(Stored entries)
◇ ◇ ◇ ◇ ◇ ◇ ◇
(* ===== verification/BpmnLayout.v ===== *)
(** * Layout and emission

    [structured_order] lists every node once.  Emission keeps to the addresses
    the first pass assigned: each node's instructions start at its base address
    and fit the count reserved for it, the gap to the next node is filled with
    jumps.  [wr] is the logic these facts are proved in: what a computation of
    the emission monad appends to the program. *)

From S2P Require Import Prelude RustStr Json Types Platform Effects Transition Verifier BpmnIr BpmnVerify BpmnLower BpmnDominators.

(** ** Layout order *)

Section order.
Context {PG : PetGraph} {HL : PetGraphLaws PG}.
Variables (g : IRGraph) (region_map : gmap nat nat).
Hypothesis Hwf : graph_wf g.
Hypothesis Hmerge : ∀ n m, region_map !! n = Some m -> m < node_count g.

(** [visited] is the set of the nodes of [order], without repetition. *)
Record layout_ok (st : LayoutState) : Prop := {
  lo_nodup : NoDup st.2;
  lo_visited x : x ∈ st.1 ↔ x ∈ st.2;
  lo_nodes x : x ∈ st.2 -> x < node_count g;
}.

(** The nodes still to be laid out. *)
Definition left_over (st : LayoutState) : nat := node_count g - size st.1.

Lemma layout_full st x :
  layout_ok st -> left_over st = 0 -> x < node_count g -> x ∈ st.1.
Proof.
  intros Hst Hz Hx. unfold left_over in Hz.
  assert (Hsub : st.1 ⊆ list_to_set (node_indices g)).
  { intros y Hy. apply elem_of_list_to_set, elem_of_node_indices, (lo_nodes _ Hst).
    by apply (lo_visited _ Hst). }
  assert (Heq : st.1 ≡ list_to_set (node_indices g)).
  { apply set_subseteq_size_equiv; [done|].
    rewrite size_list_to_set by apply NoDup_node_indices.
    unfold node_indices. rewrite length_seq. lia. }
  by apply Heq, elem_of_list_to_set, elem_of_node_indices.
Qed.

Lemma layout_visit st n :
  layout_ok st -> n ∉ st.1 -> n < node_count g ->
  layout_ok ({[n]} ∪ st.1, st.2 ++ [n]) ∧
  S (left_over ({[n]} ∪ st.1, st.2 ++ [n])) = left_over st.
Proof.
  intros Hst Hn Hlt. pose proof (lo_visited _ Hst) as Hv. split.
  - split; cbn.
    + apply NoDup_app. split; [apply (lo_nodup _ Hst)|]. split; [|apply NoDup_singleton].
      intros x Hx ->%list_elem_of_singleton. by apply Hn, Hv.
    + intros x. rewrite elem_of_union, elem_of_singleton, elem_of_app, list_elem_of_singleton, Hv.
      tauto.
    + intros x [Hx| ->%list_elem_of_singleton]%elem_of_app; [by apply (lo_nodes _ Hst)|done].
  - unfold left_over. cbn. rewrite size_union by set_solver. rewrite size_singleton.
    assert (size st.1 < node_count g); [|lia].
    destruct (decide (size st.1 < node_count g)); [done|].
    destruct Hn. apply layout_full; [done|unfold left_over; lia|done].
Qed.

(** What a call adds: it keeps the order so far, and lays out the node it is
    called on unless that is the boundary. *)
Definition laid (node : nat) (stop_at : option nat) (st st' : LayoutState) : Prop :=
  layout_ok st' ∧ st.2 `prefix_of` st'.2 ∧ (Some node ≠ stop_at -> node ∈ st'.1) ∧
  (Some node ≠ stop_at -> node ∉ st.1 -> st.2 ++ [node] `prefix_of` st'.2).

Lemma left_over_mono st st' :
  layout_ok st -> layout_ok st' -> st.2 `prefix_of` st'.2 -> left_over st' <= left_over st.
Proof.
  intros Hst Hst' [l Hl]. unfold left_over.
  assert (size st.1 <= size st'.1); [|lia]. apply subseteq_size. intros x.
  rewrite (lo_visited _ Hst), (lo_visited _ Hst'), Hl. set_solver.
Qed.

(** A loop of calls. *)
Lemma fold_layout (f : LayoutState -> nat -> option LayoutState) fuel l st :
  (∀ st n, n ∈ l -> layout_ok st -> left_over st <= fuel ->
     ∃ st', f st n = Some st' ∧ layout_ok st' ∧ st.2 `prefix_of` st'.2) ->
  layout_ok st -> left_over st <= fuel ->
  ∃ st', fold_opt f st l = Some st' ∧ layout_ok st' ∧ st.2 `prefix_of` st'.2.
Proof.
  revert st; induction l as [|n l IH]; intros st Hf Hst Hfuel; cbn; [eauto|].
  destruct (Hf st n) as (st1 & -> & Hst1 & Hp1); [set_solver|done|done|].
  destruct (IH st1) as (st2 & -> & Hst2 & Hp2); [set_solver|done| |].
  { pose proof (left_over_mono _ _ Hst Hst1 Hp1). lia. }
  exists st2. split; [done|]. split; [done|]. by etrans.
Qed.

Lemma layout_region_spec fuel node stop_at st :
  node < node_count g -> layout_ok st -> left_over st <= fuel ->
  ∃ st', layout_region fuel g region_map node stop_at st = Some st' ∧ laid node stop_at st st'.
Proof.
  revert node stop_at st. induction fuel as [|fuel IH]; intros node stop_at st Hn Hst Hf; cbn;
    (case_decide as Hs; [exists st; by split_and!|]);
    (case_decide as Hv; [exists st; by split_and!|]).
  { destruct Hv. apply layout_full; [done|lia|done]. }
  destruct (layout_visit st node Hst Hv Hn) as [Hst1 Hleft].
  set (st1 := ({[node]} ∪ st.1, st.2 ++ [node])) in *.
  assert (Hp1 : st.2 `prefix_of` st1.2) by by exists [node].
  assert (Hin1 : node ∈ st1.2) by (cbn; set_solver).
  assert (Hdone : ∀ st', layout_ok st' -> st1.2 `prefix_of` st'.2 -> laid node stop_at st st').
  { intros st' Hst' Hp. split; [done|]. split; [by etrans|]. split; [|done]. intros _.
    apply (lo_visited _ Hst'). destruct Hp as [l ->]. set_solver. }
  assert (Hfold : ∀ stop l, (∀ m, m ∈ l -> edge g node m) ->
      ∃ st', fold_opt (λ st n, layout_region fuel g region_map n stop st) st1 l = Some st' ∧
        layout_ok st' ∧ st1.2 `prefix_of` st'.2).
  { intros stop l Hl. apply (fold_layout _ fuel); [|done|lia]. intros st' m Hm Hst' Hf'.
    destruct (IH m stop st') as (st2 & -> & Hst2 & Hp2 & _); [|done|done|by eauto].
    by apply (edge_nodes g node m); [|apply Hl]. }
  assert (Hnb : ∀ m, m ∈ pg_neighbors g node -> edge g node m) by (intros m; apply elem_of_neighbors).
  destruct (pg_neighbors g node) as [|m [|m' l]] eqn:E.
  - exists st1. split; [done|]. by apply Hdone.
  - destruct (IH m stop_at st1) as (st2 & -> & Hst2 & Hp2 & _); [|done|lia|].
    { apply (edge_nodes g node m); [done|]. apply Hnb. set_solver. }
    exists st2. split; [done|]. by apply Hdone.
  - destruct (region_map !! node) as [merge|] eqn:Em.
    + destruct (Hfold (Some merge) (m :: m' :: l) Hnb) as (st2 & -> & Hst2 & Hp2). cbn.
      destruct (IH merge stop_at st2) as (st3 & -> & Hst3 & Hp3 & _); [by eapply Hmerge|done| |].
      { pose proof (left_over_mono _ _ Hst1 Hst2 Hp2). lia. }
      exists st3. split; [done|]. apply Hdone; [done|]. by etrans.
    + destruct (Hfold stop_at (m :: m' :: l) Hnb) as (st2 & -> & Hst2 & Hp2).
      exists st2. split; [done|]. by apply Hdone.
Qed.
◇ ◇ ◇ ◇ ◇ ◇ ◇
• TASK PROMPT:
Your answer should be a single number: the count of lines in the entries that contain "unfold".

• TASK ANSWER:
5